PROVIDED RECORDS -
###
(** The updates that a watcher sees of a put and of a removal. *)
Definition put_update (e : RouteRegistryEntry) (blob : bytes) (rev : Z) : kv_msg :=
  MarkerKv.MarkerKv.MkUpdate (Some (u "PUT")) (Some (JStr (route_id e))) (Some rev)
    (KvObj (Some (VBytes blob)) (Some rev)).
Definition removal_update (o : WatchOp) (rid : str) (rev : Z) : kv_msg :=
  MarkerKv.MarkerKv.MkUpdate (Some (op_value o)) (Some (JStr rid)) (Some rev) (KvObj None (Some rev)).

(** What happens to a bucket, with the updates of it. *)
Inductive history (s : S) : list kv_msg → S → Prop :=
| no_change : history s [] s
| a_put us s1 e blob s2 rev :
    history s us s1 → route_wf e → _entry_to_envelope e = Ok blob → put s1 e = (s2, Ok rev) →
    history s (us ++ [put_update e blob rev]) s2
| a_removal us s1 o rid s2 rev :
    history s us s1 → o ≠ PUT → delete s1 rid = (s2, Ok ()) →
    history s (us ++ [removal_update o rid rev]) s2.

Definition consume (l : LiveSnapshot) (upd : kv_msg) : result route_kv_error LiveSnapshot :=
  e ← _decode_watch_update upd; apply l e.
Fixpoint consume_all (l : LiveSnapshot) (us : list kv_msg) : result route_kv_error LiveSnapshot :=
  match us with [] => Ok l | upd :: us => l ← consume l upd; consume_all l us end.

Lemma consume_all_app l us us' : consume_all l (us ++ us') = (l' ← consume_all l us; consume_all l' us').
Proof.
  revert l. induction us as [|x us IH]; intros l; [done|]. cbn [consume_all app].
  destruct (consume l x); [|done]. rewrite !bind_Ok. apply IH.
Qed.

Lemma routes_get s k : routes_in s → ∃ o, get s k = Ok o ∧ ∀ r, o = Some r → ∃ e, r = stored e ∧ route_id e = k.
Proof.
  intros Hs. destruct (kv_get s k) as [kve|] eqn:E.
  - destruct (Hs k) as (e & He & Hk); [by rewrite E|]. exists (Some (stored e)). split; [done|].
    intros r [= <-]. by exists e.
  - exists None. split; [|done]. unfold get. rewrite E. by destruct (str_empty k).
Qed.

Lemma get_kv s k r : get s k = Ok (Some r) → is_Some (kv_get s k).
Proof. unfold get. destruct (str_empty k); [done|]. by destruct (kv_get s k). Qed.

(** The bucket after a put and after a removal. *)
Lemma put_routes s e s' rev :
  route_wf e → put s e = (s', Ok rev) →
  (∀ k, get s' k = if decide (k = route_id e) then Ok (Some (stored e)) else get s k) ∧
  (routes_in s → routes_in s').
Proof.
  intros He Hp. destruct (route_roundtrip e He) as (b & Eb & Er). unfold put in Hp. rewrite Eb in Hp.
  destruct (kv_put s (route_id e) b) as [s1 n] eqn:Ek. injection Hp as -> ->.
  assert (∀ k, kv_get s' k = if decide (k = route_id e) then Some (KvObj (Some (VBytes b)) (Some rev)) else kv_get s k)
    as Hkv by (intros k; by eapply kv_put_get).
  assert (∀ k, get s' k = if decide (k = route_id e) then Ok (Some (stored e)) else get s k) as Hg.
  { intros k. unfold get. rewrite Hkv. case_decide as Hk; [|done]. subst k. rewrite (wf_id e He).
    cbn [_coerce_value_bytes]. by rewrite bind_Ok, Er. }
  split; [done|]. intros Hs k Hk. rewrite Hg. rewrite Hkv in Hk. case_decide as Hkk; [by exists e|by apply Hs].
Qed.

Lemma removal_routes s rid s' :
  delete s rid = (s', Ok ()) →
  str_empty rid = false ∧ (∀ k, get s' k = if decide (k = rid) then Ok None else get s k) ∧
  (routes_in s → routes_in s').
Proof.
  unfold delete. destruct (str_empty rid) eqn:Er; [done|].
  assert (∀ k, kv_get s' k = (if decide (k = rid) then None else kv_get s k) →
    get s' k = if decide (k = rid) then Ok None else get s k) as Hg.
  { intros k Hk. unfold get. rewrite Hk. case_decide as Hkk; [subst k; by rewrite Er|done]. }
  intros Hd. assert (∀ k, kv_get s' k = if decide (k = rid) then None else kv_get s k) as Hkv.
  { intros k. destruct (kv_get s rid) eqn:E; injection Hd as <-; [apply kv_delete_get|]. by case_decide; subst. }
  split_and!; [done|eauto|]. intros Hs k Hk. rewrite Hg by done. rewrite Hkv in Hk.
  case_decide; [by destruct Hk|by apply Hs].
Qed.

(** A registry with the routes of the bucket. *)
Definition mirrors_routes (reg : registry) (s : S) : Prop := typed reg ∧ ∀ k, get s k = Ok (lookup_route reg k).

Lemma snapshot_routes s keys : ∀ reg,
  routes_in s → typed reg → (∀ k, is_Some (lookup_route reg k) → get s k = Ok (lookup_route reg k)) →
  ∃ reg', snapshot_from reg keys (get s) = Ok reg' ∧ typed reg' ∧
    ∀ k, lookup_route reg' k = if decide (k ∈ keys) then match get s k with Ok o => o | Err _ => None end
                               else lookup_route reg k.
Proof.
  induction keys as [|key keys IH]; intros reg Hs Ht Hreg.
  { exists reg. split_and!; [done..|]. intros k. by rewrite decide_False by (by intros ?%elem_of_nil). }
  cbn [snapshot_from]. destruct (routes_get s key Hs) as (o & Eo & Ho). rewrite Eo, bind_Ok.
  assert (∃ reg1, match o with Some e => add reg e | None => Ok reg end = Ok reg1 ∧ typed reg1 ∧
    ∀ k, lookup_route reg1 k = if decide (k = key) then o else lookup_route reg k) as (reg1 & E1 & Ht1 & H1').
  { destruct o as [r|].
    - destruct (Ho r eq_refl) as (e & -> & <-). exists (set_key reg (JStr (route_id e)) (stored e)).
      split_and!; [done|by apply set_key_typed|]. intros k. rewrite set_key_lookup by apply Ht.
      repeat case_decide; congruence.
    - exists reg. split_and!; [done..|]. intros k. case_decide as Hk; [|done]. subst k.
      destruct (lookup_route reg key) as [r|] eqn:Er; [|done].
      specialize (Hreg key). rewrite Er in Hreg. rewrite Eo in Hreg. by specialize (Hreg (ex_intro _ r eq_refl)). }
  rewrite E1, bind_Ok. destruct (IH reg1 Hs Ht1) as (reg' & E' & Ht' & H').
  { intros k. rewrite H1'. case_decide as Hk; [by subst k|apply Hreg]. }
  exists reg'. split_and!; [done..|]. intros k. rewrite H', H1'.
  destruct (decide (k ∈ keys)); [by rewrite decide_True by (by right)|].
  destruct (decide (k = key)) as [->|Hne]; [by rewrite decide_True, Eo by left|].
  rewrite decide_False; [done|]. by intros [?|?]%elem_of_cons.
Qed.

Lemma snapshot_mirrors s ks :
  routes_in s → kv_keys s = Some ks → ∃ reg, snapshot (Some ks) (get s) = Ok reg ∧ mirrors_routes reg s.
Proof.
  intros Hs Hks. destruct (snapshot_routes s ks [] Hs) as (reg & E & Ht & Hreg).
  { split; [constructor|by apply NoDup_nil]. }
  { by intros k [r Hr]. }
  exists reg. split; [done|]. split; [done|]. intros k. rewrite Hreg.
  destruct (routes_get s k Hs) as (o & Eo & _). rewrite Eo. case_decide as Hk; [done|].
  destruct o as [r|]; [|done]. exfalso. apply Hk, (kv_keys_in s ks k Hks). by eapply get_kv.
Qed.

(** The consumer takes one update. *)
Lemma consume_put l s e blob s' rev :
  mirrors_routes (_live l) s → route_wf e → _entry_to_envelope e = Ok blob → put s e = (s', Ok rev) →
  ∃ l', consume l (put_update e blob rev) = Ok l' ∧ mirrors_routes (_live l') s'.
Proof.
  intros [Ht Hl] He Eb Hp. destruct (put_routes s e s' rev He Hp) as [Hg _].
  destruct (route_roundtrip e He) as (b & Eb' & Er). rewrite Eb in Eb'. apply Ok_inj in Eb' as <-.
  assert (consume l (put_update e blob rev) = Ok (MkLive (if last_revision l <? rev then rev else last_revision l)
    (set_key (_live l) (JStr (route_id e)) (stored e)))) as ->.
  { unfold consume. assert (_decode_watch_update (put_update e blob rev) = Ok (MkWatch PUT (route_id e) (Some (stored e)) rev)) as ->; [|done].
    unfold _decode_watch_update, put_update. cbn [MarkerKv.MarkerKv.upd_operation MarkerKv.MarkerKv.upd_key
      MarkerKv.MarkerKv.upd_revision MarkerKv.MarkerKv.upd_entry].
    change (Some (JStr (route_id e)) ≫= PolicyKv.PolicyKv.text_of) with (Some (route_id e)).
    cbn [bad of_option]. rewrite bind_Ok. assert (op_of_name (u "PUT") = Some PUT) as -> by (by vm_compute).
    cbn [bad of_option]. rewrite !bind_Ok, (wf_id e He), raise_if_false, bind_Ok.
    cbn [_coerce_value_bytes]. by rewrite bind_Ok, Er. }
  eexists. split; [done|]. cbn [_live]. split; [by apply set_key_typed|]. intros k.
  rewrite Hg, set_key_lookup by apply Ht. rewrite Hl. repeat case_decide; congruence.
Qed.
###
TASK REQUIREMENTS -
From the opening line of the data above through the line holding "match us with", give every line again exactly as it stands.

ANSWER FOR THE TASK -
(** The updates that a watcher sees of a put and of a removal. *)
Definition put_update (e : RouteRegistryEntry) (blob : bytes) (rev : Z) : kv_msg :=
  MarkerKv.MarkerKv.MkUpdate (Some (u "PUT")) (Some (JStr (route_id e))) (Some rev)
    (KvObj (Some (VBytes blob)) (Some rev)).
Definition removal_update (o : WatchOp) (rid : str) (rev : Z) : kv_msg :=
  MarkerKv.MarkerKv.MkUpdate (Some (op_value o)) (Some (JStr rid)) (Some rev) (KvObj None (Some rev)).

(** What happens to a bucket, with the updates of it. *)
Inductive history (s : S) : list kv_msg → S → Prop :=
| no_change : history s [] s
| a_put us s1 e blob s2 rev :
    history s us s1 → route_wf e → _entry_to_envelope e = Ok blob → put s1 e = (s2, Ok rev) →
    history s (us ++ [put_update e blob rev]) s2
| a_removal us s1 o rid s2 rev :
    history s us s1 → o ≠ PUT → delete s1 rid = (s2, Ok ()) →
    history s (us ++ [removal_update o rid rev]) s2.

Definition consume (l : LiveSnapshot) (upd : kv_msg) : result route_kv_error LiveSnapshot :=
  e ← _decode_watch_update upd; apply l e.
Fixpoint consume_all (l : LiveSnapshot) (us : list kv_msg) : result route_kv_error LiveSnapshot :=
  match us with [] => Ok l | upd :: us => l ← consume l upd; consume_all l us end.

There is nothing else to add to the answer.